◆ **Work order**:
First find the line with "(** [Option::or]. *)" in the entries below, then set down exactly every line through the line with "(g_db_size_limit_bytes m) (g_db_over_limit m) in", that line included.

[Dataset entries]
※

(* ===== verification/Monitor.v ===== *)
(** * The database size monitor (src/monitor/mod.rs)

    [DbSizeMonitor]: known sizes, registered limits and the registry of
    sessions, each with a shared over-limit flag.  An [Arc<AtomicBool>] is an
    address in the store [flags]: the session registry and the connection
    task hold the same address, and an unregistered session's flag stays
    allocated.  The size query is answered by Postgres, outside the program,
    so the result of each query is an input. *)

From S2P Require Import Prelude RustStr Config.

Record SessionLimit := mk_SessionLimit {
  sl_database : str;
  sl_limit_bytes : Z;
  sl_over_limit : nat             (* address of the shared flag *)
}.

Record DbSizeMonitor := mk_Monitor {
  db_sizes : gmap str Z;
  db_limits : gmap str Z;
  sessions : gmap Z SessionLimit;
  flags : list bool;              (* the store of [AtomicBool]s *)
  session_id_counter : Z;         (* the static SESSION_ID_COUNTER *)
  g_db_size_bytes : gmap str Z;   (* gauge families of the metrics registry *)
  g_db_size_limit_bytes : gmap str Z;
  g_db_over_limit : gmap str Z
}.

(** [DbSizeMonitor::new] in a fresh process. *)
Definition monitor_new : DbSizeMonitor := mk_Monitor ∅ ∅ ∅ [] 1 ∅ ∅ ∅.

Definition set_sizes (m : DbSizeMonitor) (x : gmap str Z) : DbSizeMonitor :=
  mk_Monitor x (db_limits m) (sessions m) (flags m) (session_id_counter m)
    (g_db_size_bytes m) (g_db_size_limit_bytes m) (g_db_over_limit m).
Definition set_limits (m : DbSizeMonitor) (x : gmap str Z) : DbSizeMonitor :=
  mk_Monitor (db_sizes m) x (sessions m) (flags m) (session_id_counter m)
    (g_db_size_bytes m) (g_db_size_limit_bytes m) (g_db_over_limit m).
Definition set_sessions (m : DbSizeMonitor) (x : gmap Z SessionLimit) : DbSizeMonitor :=
  mk_Monitor (db_sizes m) (db_limits m) x (flags m) (session_id_counter m)
    (g_db_size_bytes m) (g_db_size_limit_bytes m) (g_db_over_limit m).
Definition set_flags (m : DbSizeMonitor) (x : list bool) : DbSizeMonitor :=
  mk_Monitor (db_sizes m) (db_limits m) (sessions m) x (session_id_counter m)
    (g_db_size_bytes m) (g_db_size_limit_bytes m) (g_db_over_limit m).
Definition set_counter (m : DbSizeMonitor) (x : Z) : DbSizeMonitor :=
  mk_Monitor (db_sizes m) (db_limits m) (sessions m) (flags m) x
    (g_db_size_bytes m) (g_db_size_limit_bytes m) (g_db_over_limit m).
Definition set_gauges (m : DbSizeMonitor) (a b c : gmap str Z) : DbSizeMonitor :=
  mk_Monitor (db_sizes m) (db_limits m) (sessions m) (flags m) (session_id_counter m) a b c.

(** ** Limits and sizes *)

Definition register_limit (m : DbSizeMonitor) (database : str) (max_bytes : Z) : DbSizeMonitor :=
  set_limits m (<[database := max_bytes]> (db_limits m)).

Definition get_db_size (m : DbSizeMonitor) (database : str) : option Z := db_sizes m !! database.

(** The default limit of the configuration, if there is one. *)
Definition default_limit (c : Config) : option Z :=
  if 0 <? default_max_db_size_bytes (cfg_monitor c)
  then Some (default_max_db_size_bytes (cfg_monitor c)) else None.

(** [Option::or]. *)
Definition option_or {A} (o d : option A) : option A :=
  match o with Some _ => o | None => d end.

Definition get_db_limit (c : Config) (m : DbSizeMonitor) (database : str) : option Z :=
  option_or (db_limits m !! database) (default_limit c).

(** ** Sessions *)

(** The initial value of a session's flag. *)
Definition initial_flag (m : DbSizeMonitor) (database : str) (limit_bytes : Z) : bool :=
  if 0 <? limit_bytes then
    match get_db_size m database with
    | Some current_size => limit_bytes <? current_size
    | None => false
    end
  else false.

(** [register_session]: the id and the address of the flag. *)
Definition register_session (m : DbSizeMonitor) (database : str) (limit_bytes : Z)
    : DbSizeMonitor * (Z * nat) :=
  let id := session_id_counter m in
  let m := set_counter m (u64_wrap (id + 1)) in
  let flag := length (flags m) in
  let m := set_flags m (flags m ++ [initial_flag m database limit_bytes]) in
  let m := set_sessions m (<[id := mk_SessionLimit database limit_bytes flag]> (sessions m)) in
  (m, (id, flag)).

Definition unregister_session (m : DbSizeMonitor) (id : Z) : DbSizeMonitor :=
  set_sessions m (delete id (sessions m)).

(** ** The periodic check *)

(** [size as f64]: the nearest integer with a 53-bit significand, ties to even. *)
Definition round_half_even (n d : Z) : Z :=
  let q := n / d in let r := n mod d in
  if 2 * r <? d then q else if d <? 2 * r then q + 1 else if Z.even q then q else q + 1.
Definition u64_as_f64 (n : Z) : Z :=
  let e := Z.log2 n - 52 in
  if e <=? 0 then n else round_half_even n (2 ^ e) * 2 ^ e.

(** The [Ok(row)] branch: [size] is the [i64] of the row. *)
Definition record_size (c : Config) (m : DbSizeMonitor) (db : str) (size : Z) : DbSizeMonitor :=
  let size := u64_wrap size in
  let m := set_sizes m (<[db := size]> (db_sizes m)) in
  let m := set_gauges m (<[db := u64_as_f64 size]> (g_db_size_bytes m))
             (g_db_size_limit_bytes m) (g_db_over_limit m) in
  match get_db_limit c m db with
  | Some limit =>
      set_gauges m (g_db_size_bytes m)
        (<[db := u64_as_f64 limit]> (g_db_size_limit_bytes m))
        (<[db := if limit <? size then 1 else 0]> (g_db_over_limit m))
  | None => m
  end.

(** One database of the check: an error of the query is only logged. *)
Definition check_one (c : Config) (m : DbSizeMonitor) (db : str) (row : option Z) : DbSizeMonitor :=
  match row with Some size => record_size c m db size | None => m end.

(** One entry of the flag pass. *)
Definition update_flag (m : DbSizeMonitor) (session : SessionLimit) : DbSizeMonitor :=
  if sl_limit_bytes session =? 0 then m else
  match db_sizes m !! sl_database session with
  | Some size =>
      set_flags m (<[sl_over_limit session := sl_limit_bytes session <? size]> (flags m))
  | None => m
  end.

(** The tracked databases, in the order of the [DashMap]'s iteration. *)
Definition tracked (m : DbSizeMonitor) : list str := (map_to_list (db_limits m)).*1.

(** ** The report *)

Record DbSizeInfo := mk_DbSizeInfo {
  dsi_database : str;
  size_bytes : option Z;
  limit_bytes : option Z;
  over_limit : bool
}.

(** [String::cmp]: lexicographic (code-point order is UTF-8 byte order). *)
Fixpoint str_leb (s t : str) : bool :=
  match s, t with
  | [], _ => true
  | _ :: _, [] => false
  | a :: s', b :: t' => if a <? b then true else if b <? a then false else str_leb s' t'
  end.
Definition info_le (a b : DbSizeInfo) : Prop := str_leb (dsi_database a) (dsi_database b) = true.
#[export] Instance info_le_dec a b : Decision (info_le a b).
Proof. unfold info_le. apply _. Defined.

Definition db_info (c : Config) (m : DbSizeMonitor) (db : str) : DbSizeInfo :=
  let size := db_sizes m !! db in
  let limit := get_db_limit c m db in
  mk_DbSizeInfo db size limit
    (match size, limit with Some s, Some l => l <? s | _, _ => false end).

Definition get_all_db_info (c : Config) (m : DbSizeMonitor) : list DbSizeInfo :=
  let databases : gset str := dom (db_sizes m) ∪ dom (db_limits m) in
  merge_sort info_le (db_info c m <$> elements databases).

(** ** [format_bytes] *)

(** [format!("{:.2}", x)] of the [f64] whose value is [num / den]. *)
Definition fmt_fixed2 (num den : Z) : str :=
  let q := round_half_even (num * 100) den in
  fmt_uint (q / 100) ++ [46] ++ [48 + (q / 10) mod 10; 48 + q mod 10].

Definition KB : Z := 1024.
Definition MB : Z := 1024 * KB.
Definition GB : Z := 1024 * MB.
Definition TB : Z := 1024 * GB.

Definition format_bytes (b : Z) : str :=
  if TB <=? b then fmt_fixed2 (u64_as_f64 b) TB ++ lit " TB"
  else if GB <=? b then fmt_fixed2 (u64_as_f64 b) GB ++ lit " GB"
  else if MB <=? b then fmt_fixed2 (u64_as_f64 b) MB ++ lit " MB"
  else if KB <=? b then fmt_fixed2 (u64_as_f64 b) KB ++ lit " KB"
  else fmt_uint b ++ lit " B".

(** ** Interleaving: the monitor task against connection tasks

    The monitor task sleeps at the connection and at every query, so
    registrations of connection tasks fall between any two of its actions.
    [phase] is where the monitor task stands in [check_all_sizes].  The list of
    databases is collected at the start; the flag pass iterates the live
    registry, so it visits every session registered when it begins and possibly
    some that register meanwhile. *)
Inductive phase :=
  | Waiting                  (* no check under way *)
  | Dialing (dbs : list str) (* awaiting tokio_postgres::connect *)
  | Sizing (dbs : list str)  (* the databases still to be measured *)
  | Flagging (ids : list Z). (* the sessions still to be visited *)

(** An order in which the flag pass visits the sessions. *)
Definition pass_over (m : DbSizeMonitor) (ids : list Z) : Prop :=
  (map_to_list (sessions m)).*1 ⊆ ids.
#[export] Instance pass_over_dec m ids : Decision (pass_over m ids).
Proof. unfold pass_over. apply _. Defined.

(** The visit of one session. *)
Definition visit (m : DbSizeMonitor) (id : Z) : DbSizeMonitor :=
  match sessions m !! id with Some s => update_flag m s | None => m end.

Inductive mstep (c : Config) : DbSizeMonitor * phase → DbSizeMonitor * phase → Prop :=
  | step_limit m p db x :
      mstep c (m, p) (register_limit m db x, p)
  | step_register m p db x :
      is_u64 x →
      (* the counter has not wrapped: fewer than 2^64 sessions so far *)
      session_id_counter m + 1 < 2^64 →
      mstep c (m, p) ((register_session m db x).1, p)
  | step_unregister m p id :
      mstep c (m, p) (unregister_session m id, p)
  | step_begin m dbs :
      dbs ≡ₚ tracked m → dbs ≠ [] → mstep c (m, Waiting) (m, Dialing dbs)
  | step_connected m dbs :
      mstep c (m, Dialing dbs) (m, Sizing dbs)
  | step_failed m dbs :
      mstep c (m, Dialing dbs) (m, Waiting)
  | step_size m db rest row :
      mstep c (m, Sizing (db :: rest)) (check_one c m db row, Sizing rest)
  | step_flags m ids :
      pass_over m ids → mstep c (m, Sizing []) (m, Flagging ids)
  | step_flag m id rest :
      mstep c (m, Flagging (id :: rest)) (visit m id, Flagging rest)
  | step_done m :
      mstep c (m, Flagging []) (m, Waiting).

Definition mreach (c : Config) (m : DbSizeMonitor) (p : phase) : Prop :=
  rtc (mstep c) (monitor_new, Waiting) (m, p).

(** ** Invariant *)

Record mon_inv (m : DbSizeMonitor) : Prop := {
  inv_counter : 0 < session_id_counter m < 2^64;
  inv_id : ∀ id s, sessions m !! id = Some s → 0 < id < session_id_counter m;
  inv_addr : ∀ id s, sessions m !! id = Some s → (sl_over_limit s < length (flags m))%nat;
  inv_inj : ∀ i j si sj, sessions m !! i = Some si → sessions m !! j = Some sj →
    sl_over_limit si = sl_over_limit sj → i = j;
  inv_nolimit : ∀ id s, sessions m !! id = Some s → sl_limit_bytes s = 0 →
    flags m !! sl_over_limit s = Some false;
  inv_flagged : ∀ id s, sessions m !! id = Some s → flags m !! sl_over_limit s = Some true →
    is_Some (db_sizes m !! sl_database s);
  inv_sizes : ∀ db, is_Some (db_sizes m !! db) → is_Some (db_limits m !! db)
}.

Lemma monitor_new_inv : mon_inv monitor_new.
Proof.
  constructor; simpl; try lia; intros *; rewrite ?lookup_empty; try done.
Qed.

Lemma register_limit_inv m db x : mon_inv m → mon_inv (register_limit m db x).
Proof.
  intros [Hc Hi Ha Hj Hn Hf Hs]. constructor; simpl; eauto.
  intros db' Hdb. apply Hs in Hdb. rewrite lookup_insert. by case_decide.
Qed.

Lemma initial_flag_cases m db x :
  initial_flag m db x = true →
  0 < x ∧ ∃ size, db_sizes m !! db = Some size ∧ x < size.
Proof.
  unfold initial_flag, get_db_size. destruct (0 <? x) eqn:E; [|done].
  destruct (db_sizes m !! db) as [size|]; [|done]. intros Hlt. split; [lia|]. eexists; split; [done|lia].
Qed.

※

◆ **The completed task**:
(** [Option::or]. *)
Definition option_or {A} (o d : option A) : option A :=
  match o with Some _ => o | None => d end.

Definition get_db_limit (c : Config) (m : DbSizeMonitor) (database : str) : option Z :=
  option_or (db_limits m !! database) (default_limit c).

(** ** Sessions *)

(** The initial value of a session's flag. *)
Definition initial_flag (m : DbSizeMonitor) (database : str) (limit_bytes : Z) : bool :=
  if 0 <? limit_bytes then
    match get_db_size m database with
    | Some current_size => limit_bytes <? current_size
    | None => false
    end
  else false.

(** [register_session]: the id and the address of the flag. *)
Definition register_session (m : DbSizeMonitor) (database : str) (limit_bytes : Z)
    : DbSizeMonitor * (Z * nat) :=
  let id := session_id_counter m in
  let m := set_counter m (u64_wrap (id + 1)) in
  let flag := length (flags m) in
  let m := set_flags m (flags m ++ [initial_flag m database limit_bytes]) in
  let m := set_sessions m (<[id := mk_SessionLimit database limit_bytes flag]> (sessions m)) in
  (m, (id, flag)).

Definition unregister_session (m : DbSizeMonitor) (id : Z) : DbSizeMonitor :=
  set_sessions m (delete id (sessions m)).

(** ** The periodic check *)

(** [size as f64]: the nearest integer with a 53-bit significand, ties to even. *)
Definition round_half_even (n d : Z) : Z :=
  let q := n / d in let r := n mod d in
  if 2 * r <? d then q else if d <? 2 * r then q + 1 else if Z.even q then q else q + 1.
Definition u64_as_f64 (n : Z) : Z :=
  let e := Z.log2 n - 52 in
  if e <=? 0 then n else round_half_even n (2 ^ e) * 2 ^ e.

(** The [Ok(row)] branch: [size] is the [i64] of the row. *)
Definition record_size (c : Config) (m : DbSizeMonitor) (db : str) (size : Z) : DbSizeMonitor :=
  let size := u64_wrap size in
  let m := set_sizes m (<[db := size]> (db_sizes m)) in
  let m := set_gauges m (<[db := u64_as_f64 size]> (g_db_size_bytes m))
             (g_db_size_limit_bytes m) (g_db_over_limit m) in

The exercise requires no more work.